(** ** Runs, whatever their budget *)

(** Every end of the run is as stated: a result, an error, or a stop, which
    only a budget brings about. *)
Definition wp {A} (m : Run A) (Q : A → Disk → Prop) (E : Error → Disk → Prop) (C : Disk → Prop) (d : Disk) : Prop :=
  ∀ b, match m b d with
       | (b', d', Done a) => (b = None → b' = None) ∧ Q a d'
       | (b', d', Failed e) => (b = None → b' = None) ∧ E e d'
       | (_, d', Crashed) => b ≠ None ∧ C d'
       end.

Lemma wp_done {A} (a : A) Q E C d : Q a d → wp (mret a) Q E C d.
Proof. by intros ? b. Qed.
Lemma wp_raise {A} e (Q : A → _) (E : _ → Disk → Prop) C d : E e d → wp (raise e) Q E C d.
Proof. by intros ? b. Qed.
Lemma wp_get (Q : Disk → _) E C d : Q d d → wp get_disk Q E C d.
Proof. by intros ? b. Qed.
Lemma wp_step f Q E (C : Disk → Prop) d : C d → Q tt (f d) → wp (act f) Q E C d.
Proof. by intros ? ? [[|n]|]. Qed.

Lemma wp_seq {A B} (m : Run A) (k : A → Run B) Q E C d :
  wp m (λ a, wp (k a) Q E C) E C d → wp (m ≫= k) Q E C d.
Proof.
  intros Hm b. specialize (Hm b). unfold mbind, Run_bind. destruct (m b d) as [[b1 d1] [a|e|]]; [|done|done].
  destruct Hm as [Hb Hk]. specialize (Hk b1). destruct (k a b1 d1) as [[b2 d2] [a2|e2|]]; naive_solver.
Qed.

Lemma wp_attempt {A} (m : Run A) Q E (C : Disk → Prop) d :
  wp m (λ a, Q (Ok a)) (λ e d, Q (Err e) d) C d → wp (attempt m) Q E C d.
Proof. intros Hm b. specialize (Hm b). unfold attempt. by destruct (m b d) as [[? ?] [?|?|]]. Qed.

Lemma wp_conseq {A} (m : Run A) (Q Q' : A → Disk → Prop) (E E' : Error → Disk → Prop) (C C' : Disk → Prop) d :
  wp m Q E C d → (∀ a d, Q a d → Q' a d) → (∀ e d, E e d → E' e d) → (∀ d, C d → C' d) → wp m Q' E' C' d.
Proof. intros Hm HQ HE HC b. specialize (Hm b). destruct (m b d) as [[? ?] [?|?|]]; naive_solver. Qed.

(** A run that is never stopped, and one that stops anywhere *)
Lemma wp_run {A} (m : Run A) Q E C d b :
  wp m Q E C d →
  match run m b d with
  | (d', Done a) => Q a d'
  | (d', Failed e) => E e d'
  | (d', Crashed) => b ≠ None ∧ C d'
  end.
Proof. intros Hm. specialize (Hm b). unfold run. destruct (m b d) as [[? ?] [?|?|]]; naive_solver. Qed.

(** ** Laws of names and inodes *)

Lemma entry_names d p : p ≠ [] → entry d p = names d !! p.
Proof. by destruct p. Qed.

Lemma wf_name d p e : wf d → names d !! p = Some e → p ≠ [] ∧ entry d (removelast p) = Some EDir.
Proof.
  intros [_ Hp] He. destruct (Hp _ _ He) as (q & c & -> & _ & Hq). rewrite removelast_last. by destruct q.
Qed.

Lemma wf_dir_prefix d p q : wf d → entry d (p ++ q) = Some EDir → entry d p = Some EDir.
Proof.
  intros Hwf. induction q as [|c q IH] using rev_ind; [by rewrite app_nil_r|]. rewrite app_assoc. intros He.
  apply IH. rewrite entry_names in He by by destruct (p ++ q). apply wf_name in He as [_ He]; [|done].
  by rewrite removelast_last in He.
Qed.

Lemma look_none d p : wf d → look d p = None ↔ entry d p = None.
Proof.
  intros [Hi _]. unfold look. destruct (entry d p) as [[|i|t]|] eqn:He; simpl; [done| |done|done].
  destruct p as [|c p]; [done|]. apply Hi in He. apply lookup_lt_is_Some in He as [n ->]. done.
Qed.
Lemma look_dir d p : look d p = Some SDir ↔ entry d p = Some EDir.
Proof.
  unfold look. destruct (entry d p) as [[|i|t]|]; simpl; [done| |done|done]. destruct (inodes d !! i); done.
Qed.
Lemma look_file d p b m :
  look d p = Some (SFile b m) ↔ ∃ i, entry d p = Some (EFile i) ∧ inodes d !! i = Some (MkInode b m).
Proof.
  unfold look. destruct (entry d p) as [[|i|t]|]; simpl; [naive_solver| |naive_solver|naive_solver].
  destruct (inodes d !! i) as [[]|] eqn:?; simpl; naive_solver.
Qed.
Lemma look_link d p t : look d p = Some (SLink t) ↔ entry d p = Some (ELink t).
Proof. unfold look. destruct (entry d p) as [[|i|?]|]; simpl; [done| |naive_solver|done]. destruct (inodes d !! i); done. Qed.

(** Below a file or a missing name there is nothing. *)
Lemma look_above d p q : wf d → q ≠ [] → is_Some (look d (p ++ q)) → look d p = Some SDir.
Proof.
  intros Hwf Hq [x Hl]. destruct q as [|c q _] using rev_ind; [done|]. rewrite app_assoc in Hl.
  assert (entry d ((p ++ q) ++ [c]) ≠ None) as He by (rewrite <- (look_none d _ Hwf), Hl; done).
  rewrite entry_names in He by by destruct (p ++ q). destruct (names d !! _) as [e|] eqn:Hn; [|done].
  apply wf_name in Hn as [_ Hn]; [|done]. rewrite removelast_last in Hn. apply look_dir. by eapply wf_dir_prefix.
Qed.

(** ** Resolution of plain paths *)

Lemma walk_plain d follow links rest : ∀ cur,
  wf d → Forall plain rest → entry d (removelast (cur ++ rest)) = Some EDir → rest ≠ [] →
  (follow = true → ∀ t, entry d (cur ++ rest) ≠ Some (ELink t)) → walk links follow d cur rest = Ok (cur ++ rest).
Proof.
  induction rest as [|c rest IH]; [done|]. intros cur Hwf Hp Hd _ Hl.
  inversion Hp as [|? ? (?&?&?&?&?) Hp']; subst.
  assert (bool_decide (c = [] ∨ c = DOT) = false) as B1 by (apply bool_decide_eq_false_2; by intros [?|?]).
  assert (bool_decide (c = DOTDOT) = false) as B2 by by apply bool_decide_eq_false_2.
  assert (bool_decide (0 ∈ c) = false) as B3 by by apply bool_decide_eq_false_2.
  assert (cur ++ c :: rest = (cur ++ [c]) ++ rest) as Happ by by rewrite <- app_assoc.
  rewrite Happ in Hd, Hl |- *.
  assert (entry d (cur ++ [c]) = names d !! (cur ++ [c])) as Hen by by destruct cur.
  assert (rest ≠ [] → entry d (cur ++ [c]) = Some EDir) as Hdir.
  { intros Hr. rewrite removelast_app in Hd by done. by eapply wf_dir_prefix. }
  rewrite Hen in Hdir. specialize (IH (cur ++ [c])). destruct links; simpl; rewrite B1, B2, B3.
  all: destruct rest as [|c' rest]; [|rewrite Hdir by done; by apply IH].
  all: rewrite app_nil_r, Hen in *; destruct (names d !! (cur ++ [c])) as [[|i|t]|] eqn:Hn; try done.
  all: destruct follow; [by destruct (Hl eq_refl t)|by rewrite bool_decide_eq_true_2].
Qed.

(** A plain path in a directory that is there *)
Definition ready (d : Disk) (p : path) : Prop :=
  wf d ∧ Forall plain p ∧ p ≠ [] ∧ look d (removelast p) = Some SDir.

Lemma resolve_ready d follow p :
  ready d p → (follow = true → ∀ t, look d p ≠ Some (SLink t)) → resolve_at follow d p = Ok p.
Proof.
  intros (Hwf & Hp & Hne & Hd) Hl. apply (walk_plain d follow 40 p []); [done|done|by apply look_dir|done|].
  intros Hf t. rewrite <- look_link. by apply Hl.
Qed.

Lemma ready_entry d p : ready d p → entry d p = names d !! p.
Proof. intros (_ & _ & ? & _). by apply entry_names. Qed.

Lemma locate_ready d follow p Q E C :
  ready d p → (follow = true → ∀ t, look d p ≠ Some (SLink t)) → Q p d → wp (locate follow p) Q E C d.
Proof.
  intros Hr Hl HQ. unfold locate. apply wp_seq, wp_get. rewrite resolve_ready by done. by apply wp_done.
Qed.

Lemma strip_plain p : Forall plain p → strip_slashes p = p.
Proof.
  induction 1 as [|c p (?&_) _ IH]; [done|]. simpl. rewrite IH. destruct p; [|done]. by rewrite bool_decide_eq_false_2.
Qed.

(** ** One name changed *)

(** From [d] to [d'] only [p] shows something else, [v], and no name of
    [shared] aside is given a second name. *)
Definition evolves (shared : list path) (d d' : Disk) (p : path) (v : option Shown) : Prop :=
  wf d' ∧ (∀ q, look d' q = if decide (q = p) then v else look d q) ∧
  (∀ q, q ∉ shared → sole d q → sole d' q).

Lemma evolves_trans sh d d1 d2 p v1 v2 : evolves sh d d1 p v1 → evolves sh d1 d2 p v2 → evolves sh d d2 p v2.
Proof.
  intros (_ & Hl1 & Hs1) (Hw & Hl2 & Hs2). split_and!; [done| |naive_solver].
  intros q. rewrite Hl2, Hl1. by destruct (decide (q = p)).
Qed.

Lemma removelast_ne {A} (p : list A) : p ≠ [] → removelast p ≠ p.
Proof.
  destruct p as [|x p _] using rev_ind; [done|]. intros _ Heq. rewrite removelast_last in Heq.
  apply (f_equal length) in Heq. rewrite length_app in Heq. simpl in Heq. lia.
Qed.

Lemma entry_add d d' p e q : names d' = <[p := e]> (names d) → q ≠ p → entry d' q = entry d q.
Proof. intros Hn Hq. destruct q; [done|]. simpl. by rewrite Hn, lookup_insert_ne. Qed.

Lemma wf_add d d' p e :
  ready d p → look d p = None → names d' = <[p := e]> (names d) → (length (inodes d) ≤ length (inodes d'))%nat →
  (∀ i, e = EFile i → (i < length (inodes d'))%nat) → wf d'.
Proof.
  intros Hr Hnone Hn Hlen He. pose proof Hr as (Hwf & Hpl & Hne & Hd). apply look_none in Hnone; [|done].
  apply look_dir in Hd. split.
  - intros q i. rewrite Hn. destruct (decide (q = p)) as [->|]; [rewrite lookup_insert_eq; naive_solver|].
    rewrite lookup_insert_ne by done. intros Hq. apply (proj1 Hwf) in Hq. lia.
  - intros q f. rewrite Hn. destruct (decide (q = p)) as [->|Hqp].
    + intros _. exists (removelast p), (List.last p []). split; [by apply app_removelast_last|].
      split; [rewrite (app_removelast_last [] Hne) in Hpl; apply Forall_app in Hpl as [_ Hpl]; by inversion Hpl|].
      rewrite (entry_add _ _ _ _ _ Hn); [done|by apply removelast_ne].
    + rewrite lookup_insert_ne by done. intros Hf. destruct (proj2 Hwf _ _ Hf) as (r & c & -> & Hc & Hqd). exists r, c. split; [done|]. split; [done|].
      rewrite (entry_add _ _ _ _ _ Hn); [done|]. intros Heq. congruence.
Qed.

───

• **What is being asked**
Your reply must contain exactly the lines from the first line of the data through the line holding "Lemma wp_step f", and nothing more.

• **Response**
(** ** Runs, whatever their budget *)

(** Every end of the run is as stated: a result, an error, or a stop, which
    only a budget brings about. *)
Definition wp {A} (m : Run A) (Q : A → Disk → Prop) (E : Error → Disk → Prop) (C : Disk → Prop) (d : Disk) : Prop :=
  ∀ b, match m b d with
       | (b', d', Done a) => (b = None → b' = None) ∧ Q a d'
       | (b', d', Failed e) => (b = None → b' = None) ∧ E e d'
       | (_, d', Crashed) => b ≠ None ∧ C d'
       end.

Lemma wp_done {A} (a : A) Q E C d : Q a d → wp (mret a) Q E C d.
Proof. by intros ? b. Qed.
Lemma wp_raise {A} e (Q : A → _) (E : _ → Disk → Prop) C d : E e d → wp (raise e) Q E C d.
Proof. by intros ? b. Qed.
Lemma wp_get (Q : Disk → _) E C d : Q d d → wp get_disk Q E C d.
Proof. by intros ? b. Qed.
Lemma wp_step f Q E (C : Disk → Prop) d : C d → Q tt (f d) → wp (act f) Q E C d.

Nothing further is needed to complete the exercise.